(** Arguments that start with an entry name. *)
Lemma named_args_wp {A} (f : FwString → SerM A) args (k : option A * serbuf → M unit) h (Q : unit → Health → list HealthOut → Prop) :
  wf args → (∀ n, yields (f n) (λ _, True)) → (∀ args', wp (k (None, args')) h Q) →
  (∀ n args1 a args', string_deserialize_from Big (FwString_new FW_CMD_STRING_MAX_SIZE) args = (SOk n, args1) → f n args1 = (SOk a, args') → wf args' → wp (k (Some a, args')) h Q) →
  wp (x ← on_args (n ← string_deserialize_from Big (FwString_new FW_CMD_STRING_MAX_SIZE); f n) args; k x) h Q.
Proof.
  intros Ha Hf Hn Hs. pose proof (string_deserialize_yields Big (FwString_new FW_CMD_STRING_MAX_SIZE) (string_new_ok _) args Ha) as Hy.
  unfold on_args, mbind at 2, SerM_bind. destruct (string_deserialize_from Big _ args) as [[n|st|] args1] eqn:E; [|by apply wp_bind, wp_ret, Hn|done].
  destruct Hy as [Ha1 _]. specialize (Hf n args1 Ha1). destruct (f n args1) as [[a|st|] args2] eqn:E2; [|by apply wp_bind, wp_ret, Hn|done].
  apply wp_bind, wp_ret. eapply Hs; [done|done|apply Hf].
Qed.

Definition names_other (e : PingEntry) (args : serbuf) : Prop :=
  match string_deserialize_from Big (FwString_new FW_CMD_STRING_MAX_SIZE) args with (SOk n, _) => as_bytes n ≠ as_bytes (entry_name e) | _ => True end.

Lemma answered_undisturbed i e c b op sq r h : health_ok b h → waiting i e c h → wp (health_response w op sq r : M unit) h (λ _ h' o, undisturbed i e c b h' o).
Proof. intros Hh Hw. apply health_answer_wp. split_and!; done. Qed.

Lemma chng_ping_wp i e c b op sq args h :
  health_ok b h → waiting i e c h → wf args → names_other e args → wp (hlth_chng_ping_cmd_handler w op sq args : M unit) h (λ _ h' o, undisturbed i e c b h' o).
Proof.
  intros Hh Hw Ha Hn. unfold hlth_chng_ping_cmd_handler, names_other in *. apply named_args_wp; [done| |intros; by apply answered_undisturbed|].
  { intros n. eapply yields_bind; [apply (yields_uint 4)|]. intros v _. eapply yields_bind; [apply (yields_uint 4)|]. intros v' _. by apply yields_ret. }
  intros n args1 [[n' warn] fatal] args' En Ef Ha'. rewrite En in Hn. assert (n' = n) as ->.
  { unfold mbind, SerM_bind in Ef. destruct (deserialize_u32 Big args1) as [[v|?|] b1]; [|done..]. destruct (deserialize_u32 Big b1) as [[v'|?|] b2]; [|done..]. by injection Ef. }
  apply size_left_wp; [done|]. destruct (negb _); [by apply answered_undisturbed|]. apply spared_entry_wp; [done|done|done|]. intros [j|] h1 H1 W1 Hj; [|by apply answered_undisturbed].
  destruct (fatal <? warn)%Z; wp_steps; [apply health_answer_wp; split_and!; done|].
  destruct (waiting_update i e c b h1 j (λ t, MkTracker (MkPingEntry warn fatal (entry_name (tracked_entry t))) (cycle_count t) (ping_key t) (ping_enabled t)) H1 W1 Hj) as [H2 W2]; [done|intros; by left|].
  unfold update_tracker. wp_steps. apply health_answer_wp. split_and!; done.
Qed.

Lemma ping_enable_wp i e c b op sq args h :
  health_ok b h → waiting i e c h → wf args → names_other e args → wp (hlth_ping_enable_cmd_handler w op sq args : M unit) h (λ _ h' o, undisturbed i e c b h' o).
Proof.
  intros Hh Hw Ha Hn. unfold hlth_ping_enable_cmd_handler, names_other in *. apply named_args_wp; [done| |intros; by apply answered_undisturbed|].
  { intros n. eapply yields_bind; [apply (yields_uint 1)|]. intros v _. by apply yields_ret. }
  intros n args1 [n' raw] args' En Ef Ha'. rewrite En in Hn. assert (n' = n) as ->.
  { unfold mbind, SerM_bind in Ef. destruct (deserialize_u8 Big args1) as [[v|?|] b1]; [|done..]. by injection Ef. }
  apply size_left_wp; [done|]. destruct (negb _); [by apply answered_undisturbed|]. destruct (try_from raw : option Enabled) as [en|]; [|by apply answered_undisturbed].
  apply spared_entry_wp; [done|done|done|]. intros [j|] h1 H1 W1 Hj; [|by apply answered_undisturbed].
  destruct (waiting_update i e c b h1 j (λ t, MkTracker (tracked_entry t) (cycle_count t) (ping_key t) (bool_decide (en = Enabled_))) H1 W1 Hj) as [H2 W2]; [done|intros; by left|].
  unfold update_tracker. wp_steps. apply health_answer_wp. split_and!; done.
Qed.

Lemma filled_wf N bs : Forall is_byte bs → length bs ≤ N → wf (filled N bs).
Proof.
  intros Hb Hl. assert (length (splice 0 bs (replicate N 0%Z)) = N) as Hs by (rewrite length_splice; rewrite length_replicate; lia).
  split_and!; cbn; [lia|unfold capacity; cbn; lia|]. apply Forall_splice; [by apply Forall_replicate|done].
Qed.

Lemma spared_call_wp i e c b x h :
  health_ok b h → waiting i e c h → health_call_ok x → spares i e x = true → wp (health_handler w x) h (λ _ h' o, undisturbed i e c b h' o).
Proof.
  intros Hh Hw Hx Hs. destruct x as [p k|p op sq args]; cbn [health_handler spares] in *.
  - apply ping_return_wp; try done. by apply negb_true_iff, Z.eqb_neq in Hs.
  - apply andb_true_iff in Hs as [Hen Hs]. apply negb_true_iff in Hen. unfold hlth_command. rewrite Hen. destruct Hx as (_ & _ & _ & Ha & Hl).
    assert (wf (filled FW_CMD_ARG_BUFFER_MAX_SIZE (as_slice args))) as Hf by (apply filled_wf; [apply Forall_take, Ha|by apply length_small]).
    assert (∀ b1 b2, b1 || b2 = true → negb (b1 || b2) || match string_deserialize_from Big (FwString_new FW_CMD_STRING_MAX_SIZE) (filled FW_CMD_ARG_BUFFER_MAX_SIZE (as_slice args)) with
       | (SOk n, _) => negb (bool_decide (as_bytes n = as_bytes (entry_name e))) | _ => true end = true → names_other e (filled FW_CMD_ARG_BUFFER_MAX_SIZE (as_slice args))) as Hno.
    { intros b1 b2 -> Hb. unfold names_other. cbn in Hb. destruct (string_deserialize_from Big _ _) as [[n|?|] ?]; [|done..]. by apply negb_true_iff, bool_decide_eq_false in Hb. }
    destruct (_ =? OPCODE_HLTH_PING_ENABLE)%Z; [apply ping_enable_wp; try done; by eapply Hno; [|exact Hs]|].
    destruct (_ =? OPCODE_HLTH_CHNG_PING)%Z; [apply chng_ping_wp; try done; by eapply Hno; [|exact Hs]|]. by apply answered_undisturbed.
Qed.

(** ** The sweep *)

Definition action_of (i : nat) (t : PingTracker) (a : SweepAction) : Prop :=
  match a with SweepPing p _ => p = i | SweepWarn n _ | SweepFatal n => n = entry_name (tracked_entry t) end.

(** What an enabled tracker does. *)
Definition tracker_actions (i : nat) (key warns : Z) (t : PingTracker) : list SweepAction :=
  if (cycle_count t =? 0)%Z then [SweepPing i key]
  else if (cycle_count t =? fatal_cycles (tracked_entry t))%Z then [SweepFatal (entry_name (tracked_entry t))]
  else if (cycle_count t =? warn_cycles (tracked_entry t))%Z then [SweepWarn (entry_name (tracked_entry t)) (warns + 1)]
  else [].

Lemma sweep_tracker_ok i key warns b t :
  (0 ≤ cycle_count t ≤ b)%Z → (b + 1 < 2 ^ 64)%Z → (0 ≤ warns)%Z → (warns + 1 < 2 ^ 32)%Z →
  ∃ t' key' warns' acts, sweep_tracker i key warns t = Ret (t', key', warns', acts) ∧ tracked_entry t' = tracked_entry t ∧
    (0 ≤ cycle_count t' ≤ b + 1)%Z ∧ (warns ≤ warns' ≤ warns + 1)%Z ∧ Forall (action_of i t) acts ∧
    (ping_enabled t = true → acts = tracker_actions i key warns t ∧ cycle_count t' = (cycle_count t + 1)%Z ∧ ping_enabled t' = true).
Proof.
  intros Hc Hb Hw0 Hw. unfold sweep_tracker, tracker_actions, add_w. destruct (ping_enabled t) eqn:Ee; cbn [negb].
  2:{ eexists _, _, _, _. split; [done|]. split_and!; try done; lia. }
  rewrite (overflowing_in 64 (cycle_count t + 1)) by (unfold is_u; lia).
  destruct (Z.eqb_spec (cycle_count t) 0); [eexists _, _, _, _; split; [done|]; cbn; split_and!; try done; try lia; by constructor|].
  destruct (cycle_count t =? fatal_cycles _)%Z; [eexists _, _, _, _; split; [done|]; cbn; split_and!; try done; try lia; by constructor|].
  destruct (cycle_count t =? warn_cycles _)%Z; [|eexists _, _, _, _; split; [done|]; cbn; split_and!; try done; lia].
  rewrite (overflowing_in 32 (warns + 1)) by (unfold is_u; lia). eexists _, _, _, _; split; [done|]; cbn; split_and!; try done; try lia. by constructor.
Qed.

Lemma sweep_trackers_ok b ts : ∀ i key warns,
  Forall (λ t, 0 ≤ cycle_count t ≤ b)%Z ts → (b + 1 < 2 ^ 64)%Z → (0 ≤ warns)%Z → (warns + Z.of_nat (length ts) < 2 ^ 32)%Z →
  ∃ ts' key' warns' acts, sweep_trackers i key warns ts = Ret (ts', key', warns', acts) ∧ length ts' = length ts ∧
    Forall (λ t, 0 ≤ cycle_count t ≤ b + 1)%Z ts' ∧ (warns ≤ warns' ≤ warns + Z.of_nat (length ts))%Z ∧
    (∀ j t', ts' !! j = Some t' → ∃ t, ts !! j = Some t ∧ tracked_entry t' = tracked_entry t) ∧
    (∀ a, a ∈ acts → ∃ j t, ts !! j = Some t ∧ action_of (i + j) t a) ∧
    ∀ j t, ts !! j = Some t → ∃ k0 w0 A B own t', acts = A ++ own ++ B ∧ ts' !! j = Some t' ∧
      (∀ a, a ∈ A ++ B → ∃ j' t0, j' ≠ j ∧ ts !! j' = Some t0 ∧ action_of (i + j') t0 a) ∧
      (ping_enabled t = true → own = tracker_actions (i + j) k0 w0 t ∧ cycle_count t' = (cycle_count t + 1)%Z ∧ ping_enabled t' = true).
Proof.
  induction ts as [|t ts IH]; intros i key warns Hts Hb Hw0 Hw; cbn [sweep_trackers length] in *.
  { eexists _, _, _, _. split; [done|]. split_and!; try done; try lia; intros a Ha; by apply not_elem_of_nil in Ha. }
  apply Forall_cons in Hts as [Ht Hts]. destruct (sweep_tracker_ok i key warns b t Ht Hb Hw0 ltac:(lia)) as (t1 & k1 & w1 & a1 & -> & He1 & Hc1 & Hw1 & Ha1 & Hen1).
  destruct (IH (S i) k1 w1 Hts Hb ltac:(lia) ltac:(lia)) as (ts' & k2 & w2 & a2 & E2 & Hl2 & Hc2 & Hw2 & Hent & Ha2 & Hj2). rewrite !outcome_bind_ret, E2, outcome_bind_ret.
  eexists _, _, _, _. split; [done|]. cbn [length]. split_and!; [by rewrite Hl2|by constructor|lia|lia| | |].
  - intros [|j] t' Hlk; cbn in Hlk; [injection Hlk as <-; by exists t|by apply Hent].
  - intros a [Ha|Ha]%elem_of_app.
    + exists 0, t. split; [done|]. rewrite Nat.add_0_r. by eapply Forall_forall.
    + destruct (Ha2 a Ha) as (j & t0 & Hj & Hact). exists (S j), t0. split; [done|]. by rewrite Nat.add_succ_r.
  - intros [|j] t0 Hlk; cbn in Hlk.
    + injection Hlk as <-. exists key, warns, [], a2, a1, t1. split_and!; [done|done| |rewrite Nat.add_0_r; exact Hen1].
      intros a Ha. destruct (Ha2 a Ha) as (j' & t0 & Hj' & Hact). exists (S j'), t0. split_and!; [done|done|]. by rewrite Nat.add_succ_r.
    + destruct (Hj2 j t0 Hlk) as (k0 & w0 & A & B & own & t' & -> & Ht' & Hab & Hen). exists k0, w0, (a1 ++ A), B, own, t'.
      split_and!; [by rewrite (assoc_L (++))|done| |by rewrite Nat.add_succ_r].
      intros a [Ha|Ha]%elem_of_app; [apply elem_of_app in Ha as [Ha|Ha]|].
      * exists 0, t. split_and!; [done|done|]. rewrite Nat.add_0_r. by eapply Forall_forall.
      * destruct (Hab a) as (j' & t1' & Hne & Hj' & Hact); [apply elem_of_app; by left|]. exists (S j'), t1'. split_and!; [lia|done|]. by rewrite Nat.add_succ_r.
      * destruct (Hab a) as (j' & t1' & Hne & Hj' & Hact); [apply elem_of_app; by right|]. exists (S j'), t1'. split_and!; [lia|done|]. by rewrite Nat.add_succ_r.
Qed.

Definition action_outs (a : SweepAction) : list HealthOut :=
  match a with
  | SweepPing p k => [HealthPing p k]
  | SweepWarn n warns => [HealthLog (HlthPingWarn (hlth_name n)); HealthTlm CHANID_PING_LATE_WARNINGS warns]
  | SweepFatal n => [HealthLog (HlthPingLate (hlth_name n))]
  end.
──────────────────────────────
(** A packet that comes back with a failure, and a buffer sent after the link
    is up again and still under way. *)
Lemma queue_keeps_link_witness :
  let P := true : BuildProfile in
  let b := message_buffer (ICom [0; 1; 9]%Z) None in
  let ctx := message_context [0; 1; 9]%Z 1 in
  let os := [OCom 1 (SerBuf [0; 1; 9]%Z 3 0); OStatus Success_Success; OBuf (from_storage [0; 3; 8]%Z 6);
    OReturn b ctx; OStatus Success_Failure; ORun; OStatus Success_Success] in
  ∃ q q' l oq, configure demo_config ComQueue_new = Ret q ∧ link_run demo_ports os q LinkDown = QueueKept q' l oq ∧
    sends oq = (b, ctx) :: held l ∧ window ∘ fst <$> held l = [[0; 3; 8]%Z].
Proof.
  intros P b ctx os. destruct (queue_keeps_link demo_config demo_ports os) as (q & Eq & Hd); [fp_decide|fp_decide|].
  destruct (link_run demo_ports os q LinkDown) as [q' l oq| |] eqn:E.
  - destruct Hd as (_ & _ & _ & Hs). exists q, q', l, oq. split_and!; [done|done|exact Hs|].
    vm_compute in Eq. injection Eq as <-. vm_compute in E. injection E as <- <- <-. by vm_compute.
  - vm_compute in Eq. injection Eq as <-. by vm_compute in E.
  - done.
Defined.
──────────────────────────────
What is the count of lines in the data above containing the string "Prop"? Write the number and nothing else.

> [Solution]: 3